03/03/2022
Ilya Kaminsky, République sourde
*
Je courais dans la rue Vasenka, mes habits dans une taie d’oreiller
cherchant un homme qui me ressemble trait pour trait
pour lui donner ma Sonya, mon nom, mes vêtements.
Je courais dans la rue Vasenka et mes lèvres bougeaient,
comme ceux qui s’échappent d’un tram qui explose comme des intestins au soleil,
ceux qui ferment la porte à clé, qui la ferment avec la deuxième clé,
et qui essaient de parler, bafouillent mais essaient de parler.
Une femme est en train de hurler comme si elle était en travail ; elle était en travail.
Je courais le long des fenêtres où les femmes achetaient du citron, du poisson et de l’ail,
à droite Madame Gornik peignait des icônes qu’elle vendait le matin,
à gauche vivait Veronika, mère de deux enfants
qui avait volé les sandwichs à la tomate de ses enfants.
Nous bafouillions, nous buvions et riions, comme des paysans aux pieds nus,
nous buvions aussi en silence, maudissant seulement la terre et en silence
nous faisions de la vodka de cerises et de la vodka de chaises en bois.
Et ça a commencé : ils montent sur les trams
au marché aux puces, brisant
tous leurs exploits en deux.
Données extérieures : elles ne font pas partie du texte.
(* ===== verification/TableSpec.v ===== *)
(** * Tables as finite maps

    The specification of Table.v and its proof, over the interfaces [PageLaws]
    and [IndexStore].  [table_rep] says that a handle represents a map from ids
    to live record bytes; each operation keeps it, with the map the
    specification names, whether the log accepts its record or not. *)

From stdpp Require Import base tactics numbers list list_numbers gmap.
From Stdlib Require Import ZArith Lia.
From S2P Require Import Prelude Types Utils Page BTree Wal BufferPool PageStore Table.

#[local] Open Scope Z_scope.

(** ** Records of a table's pages *)

Definition key (id : Z) (r : bytes) : Z := rd 4 (key_offset id) r.
Definition live (id : Z) (r : bytes) : bool := negb (is_record_deleted id r).

(** The record a pointer addresses. *)
Definition at_ptr (ps : list bytes) (ptr : record_ptr) : option bytes :=
  pg ← ps !! Z.to_nat (rp_page_id ptr); page_slots pg !! Z.to_nat (rp_slot_id ptr).

(** All live records, in page and slot order: what a scan goes through. *)
Definition live_records (id : Z) (ps : list bytes) : list bytes :=
  filter (fun r => live id r = true) (mjoin (page_slots <$> ps)).

(** [ptr] addresses the live record [r]. *)
Definition locates (id : Z) (ps : list bytes) (ptr : record_ptr) (r : bytes) : Prop :=
  record_ptr_ok ptr /\ at_ptr ps ptr = Some r /\ live id r = true.

(** Pages, index map and the finite map agree. *)
Record indexed (id : Z) (ps : list bytes) (ix : gmap Z record_ptr) (M : gmap Z bytes) : Prop := Indexed {
  in_index : forall k ptr, ix !! k = Some ptr <-> exists r, locates id ps ptr r /\ key id r = k;
  in_map : forall k r, M !! k = Some r <-> exists ptr, locates id ps ptr r /\ key id r = k }.

Section rep.
Context {S I : Type} {P : PageOps S} {L : PageLaws S} {X : IndexStore I}.

Record table_pages (s : S) (ids : list Z) (t : table I) (room : Z) (ps : list bytes) (M : gmap Z bytes) : Prop := TablePages {
  tp_id : table_in_range (t_id t) = true;
  tp_size : t_record_size t = etp_record_size (t_id t);
  tp_pages : ps_pages s (t_data_fd t) = Some ps;
  tp_wf : Forall (page_wf (t_record_size t)) ps;
  tp_len : 0 <= room /\ Z.of_nat (length ps) + room < INVALID_PAGE_ID;
  tp_ix : ix_wf (t_pk_index t);
  tp_indexed : indexed (t_id t) ps (ix_map (t_pk_index t)) M;
  tp_next : exists n, ids !! Z.to_nat (t_id t) = Some n /\ 0 < n /\ n + room < 2 ^ 32 /\
    forall ptr r, at_ptr ps ptr = Some r -> 0 < key (t_id t) r < n }.

(** A handle represents the map [M] and can take [room] more insertions before
    its page numbers or ids run out of 32 bits. *)
Definition table_rep (s : S) (ids : list Z) (t : table I) (room : Z) (M : gmap Z bytes) : Prop :=
  exists ps, table_pages s ids t room ps M.
End rep.

(** ** Records and pages: lemmas *)

Lemma at_ptr_page ps ptr r : at_ptr ps ptr = Some r <->
  exists pg, ps !! Z.to_nat (rp_page_id ptr) = Some pg /\ page_slots pg !! Z.to_nat (rp_slot_id ptr) = Some r.
Proof. unfold at_ptr. apply bind_Some. Qed.

(** A page replaced: only its own slots can change. *)
Lemma at_ptr_insert ps pid pg pg' ptr : ps !! pid = Some pg ->
  at_ptr (<[pid := pg']> ps) ptr =
    if decide (Z.to_nat (rp_page_id ptr) = pid) then page_slots pg' !! Z.to_nat (rp_slot_id ptr) else at_ptr ps ptr.
Proof.
  intros Hpg. unfold at_ptr. case_decide as H.
  - rewrite H, list_lookup_insert_eq by (by eapply lookup_lt_Some). done.
  - by rewrite list_lookup_insert_ne by congruence.
Qed.

Lemma at_ptr_snoc ps pg ptr : page_slots pg = [] -> at_ptr (ps ++ [pg]) ptr = at_ptr ps ptr.
Proof.
  intros Hpg. unfold at_ptr. destruct (decide (Z.to_nat (rp_page_id ptr) < length ps)%nat).
  - by rewrite lookup_app_l.
  - rewrite lookup_app_r, (lookup_ge_None_2 ps) by lia.
    destruct (Z.to_nat (rp_page_id ptr) - length ps)%nat as [|m] eqn:E; cbn; [by rewrite Hpg|done].
Qed.

Lemma ptr_eq ptr ptr' : record_ptr_ok ptr -> record_ptr_ok ptr' ->
  Z.to_nat (rp_page_id ptr) = Z.to_nat (rp_page_id ptr') -> Z.to_nat (rp_slot_id ptr) = Z.to_nat (rp_slot_id ptr') ->
  ptr = ptr'.
Proof. destruct ptr, ptr'. unfold record_ptr_ok. cbn. intros. f_equal; lia. Qed.

(** Replacing the content of one location. *)
Definition upd_at (at0 : record_ptr -> option bytes) (p0 : record_ptr) (r : bytes) (ptr : record_ptr) : option bytes :=
  if decide (ptr = p0) then Some r else at0 ptr.

Lemma at_ptr_overwrite ps pid pg pg' p0 r :
  ps !! pid = Some pg -> record_ptr_ok p0 -> pid = Z.to_nat (rp_page_id p0) ->
  (Z.to_nat (rp_slot_id p0) < length (page_slots pg))%nat ->
  page_slots pg' = <[Z.to_nat (rp_slot_id p0) := r]> (page_slots pg) ->
  forall ptr, record_ptr_ok ptr -> at_ptr (<[pid := pg']> ps) ptr = upd_at (at_ptr ps) p0 r ptr.
Proof.
  intros Hpg Hp0 -> Hslot Hs ptr Hptr. rewrite (at_ptr_insert _ _ pg) by done. unfold upd_at.
  case_decide as H1; case_decide as H2.
  - subst ptr. rewrite Hs. by apply list_lookup_insert_eq.
  - rewrite Hs, list_lookup_insert_ne.
    + unfold at_ptr. by rewrite H1, Hpg.
    + intros He. apply H2. by apply ptr_eq.
  - subst ptr. done.
  - done.
Qed.

Lemma at_ptr_append ps pid pg pg' p0 r :
  ps !! pid = Some pg -> record_ptr_ok p0 -> pid = Z.to_nat (rp_page_id p0) ->
  Z.to_nat (rp_slot_id p0) = length (page_slots pg) ->
  page_slots pg' = page_slots pg ++ [r] ->
  forall ptr, record_ptr_ok ptr -> at_ptr (<[pid := pg']> ps) ptr = upd_at (at_ptr ps) p0 r ptr.
Proof.
  intros Hpg Hp0 -> Hslot Hs ptr Hptr. rewrite (at_ptr_insert _ _ pg) by done. unfold upd_at.
  case_decide as H1; case_decide as H2.
  - subst ptr. rewrite Hs, Hslot. by apply list_lookup_middle.
  - rewrite Hs. unfold at_ptr. rewrite H1, Hpg. cbn [mbind option_bind].
    assert (Hne : Z.to_nat (rp_slot_id ptr) <> length (page_slots pg)).
    { rewrite <- Hslot. intros He. apply H2. by apply ptr_eq. }
    destruct (decide (Z.to_nat (rp_slot_id ptr) < length (page_slots pg))%nat).
    + by rewrite lookup_app_l.
    + rewrite !lookup_ge_None_2; [done| |rewrite length_app; cbn]; lia.
  - subst ptr. done.
  - done.
Qed.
Et les officiers,
dans les trams résonnant d’un bruit métallique, tirent dans la tête de nos voisins,
dans leurs oreilles. Et l’officier dit : Les enfants !
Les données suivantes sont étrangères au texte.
Lemma step_refines id st room a o : state_rep id st room a -> top_ok id o -> inserts [o] <= room ->
  let '(st', out) := table_step st o in
  out_ok id a o (abs_step id a o).2 out /\ state_rep id st' (room - inserts [o]) (abs_step id a o).1.
Proof.
  intros Hrep Ho Hroom. destruct st as [e t]. pose proof Hrep as [H1 H2 H3 H4 H5 H6]. cbn [fst snd] in *.
  destruct (rep_size _ _ _ _ _ H3) as (Hsz & Hr & Hrs & _). rewrite H2 in Hsz, Hr.
  assert (Hr0 : forall n, room - 0 = n -> room = n) by lia.
  destruct o as [r|k|k r|k|f n| |]; cbn [table_step]; cbn [inserts] in *.
  - destruct Ho as (Hlr & Hb & Hlive). change (inserts [TInsert r]) with 1 in *.
    rewrite <- H2 in H4, Hlive.
    pose proof (insert_spec e t r (ab_next a) room (ab_map a) H1 H3 H4 ltac:(lia) ltac:(by rewrite Hsz) Hb Hlive) as Hs.
    destruct (table_insert_unlocked e t r) as [[[e' t'] rc] out]. cbv zeta in Hs. rewrite H2, H5, H6 in Hs.
    destruct Hs as (Hids & [Hidle _] & Ht1 & _ & _ & Hnone & [Hw Hws] & Hcase).
    destruct (rep_next _ _ _ _ _ _ H3 H4) as (_ & _ & _ & Hn).
    destruct (key_set_key id (ab_next a) r Hr Hlr Hn) as (_ & _ & Hl).
    unfold abs_step. cbn [attempt log_step]. unfold with_key. rewrite Hl, Hlr, <- Hsz, Z2Nat.id by lia.
    destruct (wal_log_insert _ _ _ _ _ _ _) as [[w ws] lsn]. cbn [fst snd] in *.
    assert (Hnx : en_ids e' !! Z.to_nat id = Some (ab_next a + 1)).
    { rewrite Hids. apply list_lookup_insert_eq. rewrite <- H2. by eapply lookup_lt_Some. }
    destruct (lsn =? INVALID_LSN); destruct Hcase as (-> & -> & Hrep'); cbn [fst snd apply_log next_after];
      (split; [done|]); by constructor.
  - pose proof (find_spec e t k room (ab_map a) H1 H3 Ho) as Hs.
    destruct (table_find_by_id_unlocked e t k) as [[e' rc] out]. destruct Hs as (Hout & Hw & Hws & Hi & Hidle & Hp).
    split; [cbn; destruct (ab_map a !! k); by injection Hout as -> ->|]. change (inserts [TFind k]) with 0. rewrite Z.sub_0_r.
    by eapply rep_quiet.
  - destruct Ho as (Hu & (Hlr & Hb & Hlive) & Hk). change (inserts [TUpdate k r]) with 0. rewrite Z.sub_0_r.
    rewrite <- H2 in Hlive, Hk.
    pose proof (update_spec e t k room (ab_map a) r H1 H3 Hu ltac:(by rewrite Hsz) Hb Hlive Hk) as Hs.
    destruct (table_update_unlocked e t k r) as [e' rc]. destruct Hs as (Hids & [Hidle _] & Hs).
    unfold abs_step. cbn [attempt out_ok]. destruct (ab_map a !! k) as [old|] eqn:E.
    + cbv zeta in Hs. destruct Hs as ([Hw Hws] & Hcase). rewrite H2, H5, H6 in Hw, Hws, Hcase. cbn [fmap option_fmap option_map log_step].
      rewrite Hlr, <- Hsz, Z2Nat.id by lia.
      destruct (wal_log_update _ _ _ _ _ _ _ _) as [[w ws] lsn]. cbn [fst snd] in *.
      destruct (lsn =? INVALID_LSN); destruct Hcase as (-> & Hrep'); cbn [fst snd apply_log next_after];
        (split; [done|]); constructor; cbn [fst snd ab_map ab_next ab_wal ab_writes]; congruence.
    + destruct Hs as (-> & ->). split; [done|]. by eapply rep_quiet.
  - change (inserts [TDelete k]) with 0. rewrite Z.sub_0_r.
    pose proof (delete_spec e t k room (ab_map a) H1 H3 Ho) as Hs.
    destruct (table_delete_unlocked e t k) as [[e' t'] rc]. destruct Hs as (Hids & [Hidle _] & Ht1 & _ & Hs).
    unfold abs_step. cbn [attempt out_ok]. destruct (ab_map a !! k) as [old|] eqn:E.
    + cbv zeta in Hs. destruct Hs as ([Hw Hws] & Hcase). rewrite H2, H5, H6 in Hw, Hws, Hcase. cbn [fmap option_fmap option_map log_step].
      destruct (rep_record _ _ _ _ _ _ _ H3 E) as (_ & _ & -> & _).
      destruct (wal_log_delete _ _ _ _ _ _ _) as [[w ws] lsn]. cbn [fst snd] in *.
      destruct (lsn =? INVALID_LSN); destruct Hcase as (-> & Hrep'); cbn [fst snd apply_log next_after];
        (split; [done|]); constructor; cbn [fst snd ab_map ab_next ab_wal ab_writes]; congruence.
    + destruct Hs as (-> & -> & ->). split; [done|]. by eapply rep_quiet.
  - change (inserts [TScan f n]) with 0. rewrite Z.sub_0_r.
    destruct (scan_spec e t f n room (ab_map a) H1 H3) as (recs & Hnd & Hel & e' & He & Hw & Hws & Hi & Hidle & Hp).
    rewrite He. rewrite H2 in Hnd, Hel. split; [by exists recs|]. by eapply rep_quiet.
  - change (inserts [TCount]) with 0. rewrite Z.sub_0_r.
    destruct (count_spec e t room (ab_map a) H1 H3) as (e' & He & Hw & Hws & Hi & Hidle & Hp).
    rewrite He. split; [done|]. by eapply rep_quiet.
  - change (inserts [TFlush]) with 0. rewrite Z.sub_0_r. unfold table_flush_unlocked.
    destruct (ps_flush_ok (en_store e) H1) as (s' & He & Hidle & Hp). rewrite He. split; [done|]. by eapply rep_quiet.
Qed.

(** What an operation leaves to the other tables: their files and their ids. *)
Definition kept_beside (st st' : env S * table I) : Prop :=
  others_kept (en_store st.1) (en_store st'.1) (t_data_fd st.2) /\ t_data_fd st'.2 = t_data_fd st.2 /\
  forall j, j <> Z.to_nat (t_id st.2) -> en_ids st'.1 !! j = en_ids st.1 !! j.

Lemma same_beside (e e' : env S) (t t' : table I) : others_kept (en_store e) (en_store e') (t_data_fd t) ->
  t_data_fd t' = t_data_fd t -> en_ids e' = en_ids e -> kept_beside (e, t) (e', t').
Proof. intros H1 H2 H3. split; [done|]. split; [done|]. cbn. by rewrite H3. Qed.

Lemma quiet_beside (e e' : env S) (t : table I) : ps_idle (en_store e') -> en_ids e' = en_ids e ->
  (forall fd, ps_pages (en_store e') fd = ps_pages (en_store e) fd) -> kept_beside (e, t) (e', t).
Proof. intros H1 H2 H3. apply same_beside; [|done|done]. by split. Qed.

Lemma step_frame id st room a o : state_rep id st room a -> top_ok id o -> inserts [o] <= room ->
  kept_beside st (table_step st o).1.
Proof.
  intros Hrep Ho Hroom. destruct st as [e t]. pose proof Hrep as [H1 H2 H3 H4 H5 H6]. cbn [fst snd] in *.
  destruct (rep_size _ _ _ _ _ H3) as (Hsz & Hr & Hrs & _).
  destruct o as [r|k|k r|k|f n| |]; cbn [table_step top_ok] in *.
  - destruct Ho as (Hlr & Hb & Hlive). change (inserts [TInsert r]) with 1 in *. rewrite <- H2 in H4, Hlive, Hlr.
    pose proof (insert_spec e t r (ab_next a) room (ab_map a) H1 H3 H4 ltac:(lia) ltac:(by rewrite Hsz) Hb Hlive) as Hs.
    destruct (table_insert_unlocked e t r) as [[[e' t'] rc] out]. destruct Hs as (Hids & Hk & _ & Hfd & _).
    split; [done|]. split; [done|]. intros j Hj. cbn in *. rewrite Hids. by rewrite list_lookup_insert_ne.
  - pose proof (find_spec e t k room (ab_map a) H1 H3 Ho) as Hs.
    destruct (table_find_by_id_unlocked e t k) as [[e' rc] out]. destruct Hs as (_ & _ & _ & Hi & Hidle & Hp).
    by apply quiet_beside.
  - destruct Ho as (Hu & (Hlr & Hb & Hlive) & Hk). rewrite <- H2 in Hlive, Hk, Hlr.
    pose proof (update_spec e t k room (ab_map a) r H1 H3 Hu ltac:(by rewrite Hsz) Hb Hlive Hk) as Hs.
    destruct (table_update_unlocked e t k r) as [e' rc]. destruct Hs as (Hids & Hke & _). by apply same_beside.
  - pose proof (delete_spec e t k room (ab_map a) H1 H3 Ho) as Hs.
    destruct (table_delete_unlocked e t k) as [[e' t'] rc]. destruct Hs as (Hids & Hke & _ & Hfd & _). by apply same_beside.
  - destruct (scan_spec e t f n room (ab_map a) H1 H3) as (recs & _ & _ & e' & He & _ & _ & Hi & Hidle & Hp).
    rewrite He. by apply quiet_beside.
  - destruct (count_spec e t room (ab_map a) H1 H3) as (e' & He & _ & _ & Hi & Hidle & Hp). rewrite He. by apply quiet_beside.
  - unfold table_flush_unlocked. destruct (ps_flush_ok (en_store e) H1) as (s' & He & Hidle & Hp). rewrite He. by apply quiet_beside.
Qed.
Avancez votre partenaire de deux pas. Tirez.
Et ça a commencé : j’ai vu le canari bleu de mon pays
becqueter les miettes dans les cheveux de chaque soldat
becqueter les miettes dans les yeux de chaque soldat.
La pluie abandonne la terre et tombe vers le haut, comme il se doit.
Avoir un pays, si grand,
courir et se cogner aux murs, aux réverbères, à ceux qu’on aime, comme il se doit.
Regarder leurs jambes comme ils courent et tombent.
J’ai vu le canari bleu de mon pays
regarder leurs jambes comme ils courent et tombent.
« 9AM Bombardment », cet extrait de Deaf Republic, d'Ilya Kaminsky (né en 1977 à Odsessa) est traduit de l’anglais (USA) par G. Condello., dans Catastrophes, 3.
Les poèmes de Deaf Republic, République sourde, traduits par Sabine Huynh, sont publiés (bilingue) aux éditions Christian Bourgois (2022).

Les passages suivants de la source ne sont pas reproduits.